• [Problem requirements]:
When a line in the material contains the word "true", copy it.

----

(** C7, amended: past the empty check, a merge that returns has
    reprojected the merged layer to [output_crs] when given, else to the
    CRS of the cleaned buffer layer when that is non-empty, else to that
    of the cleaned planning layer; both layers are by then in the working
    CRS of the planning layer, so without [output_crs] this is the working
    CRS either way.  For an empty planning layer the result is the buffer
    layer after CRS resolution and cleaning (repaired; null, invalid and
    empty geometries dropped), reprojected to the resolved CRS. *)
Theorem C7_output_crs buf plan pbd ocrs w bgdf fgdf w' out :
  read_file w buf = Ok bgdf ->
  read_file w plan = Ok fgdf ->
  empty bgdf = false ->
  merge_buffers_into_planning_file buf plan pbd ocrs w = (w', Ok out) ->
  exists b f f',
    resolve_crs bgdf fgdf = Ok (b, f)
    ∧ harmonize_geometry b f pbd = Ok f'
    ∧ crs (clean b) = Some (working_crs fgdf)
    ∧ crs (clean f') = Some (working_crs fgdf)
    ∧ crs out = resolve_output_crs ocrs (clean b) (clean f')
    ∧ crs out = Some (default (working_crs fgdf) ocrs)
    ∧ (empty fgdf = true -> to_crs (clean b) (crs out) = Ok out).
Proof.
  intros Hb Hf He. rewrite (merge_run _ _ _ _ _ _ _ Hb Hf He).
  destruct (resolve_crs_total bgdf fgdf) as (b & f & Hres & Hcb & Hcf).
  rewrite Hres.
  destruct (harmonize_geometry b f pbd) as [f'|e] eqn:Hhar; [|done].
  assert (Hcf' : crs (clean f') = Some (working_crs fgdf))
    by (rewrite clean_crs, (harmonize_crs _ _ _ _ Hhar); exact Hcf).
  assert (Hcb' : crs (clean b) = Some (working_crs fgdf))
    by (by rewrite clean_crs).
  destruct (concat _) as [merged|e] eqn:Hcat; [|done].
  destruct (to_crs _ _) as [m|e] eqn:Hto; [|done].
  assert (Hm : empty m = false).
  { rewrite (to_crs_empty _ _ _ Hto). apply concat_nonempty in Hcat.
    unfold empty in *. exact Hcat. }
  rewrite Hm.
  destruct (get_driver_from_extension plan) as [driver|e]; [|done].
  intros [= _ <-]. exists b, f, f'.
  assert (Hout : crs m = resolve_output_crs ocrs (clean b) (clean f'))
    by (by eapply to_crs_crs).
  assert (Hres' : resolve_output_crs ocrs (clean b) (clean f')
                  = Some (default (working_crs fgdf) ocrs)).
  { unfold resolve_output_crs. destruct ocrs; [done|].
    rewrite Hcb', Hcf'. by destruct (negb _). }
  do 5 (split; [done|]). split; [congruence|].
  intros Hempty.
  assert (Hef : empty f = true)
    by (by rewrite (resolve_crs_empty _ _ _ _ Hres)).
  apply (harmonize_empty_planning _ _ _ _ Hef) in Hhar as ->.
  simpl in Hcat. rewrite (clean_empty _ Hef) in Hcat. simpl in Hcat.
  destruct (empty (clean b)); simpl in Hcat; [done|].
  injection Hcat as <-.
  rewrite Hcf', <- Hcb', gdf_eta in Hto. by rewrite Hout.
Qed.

----

• [Completed exercise]:
    ∧ (empty fgdf = true -> to_crs (clean b) (crs out) = Ok out).
  assert (Hef : empty f = true)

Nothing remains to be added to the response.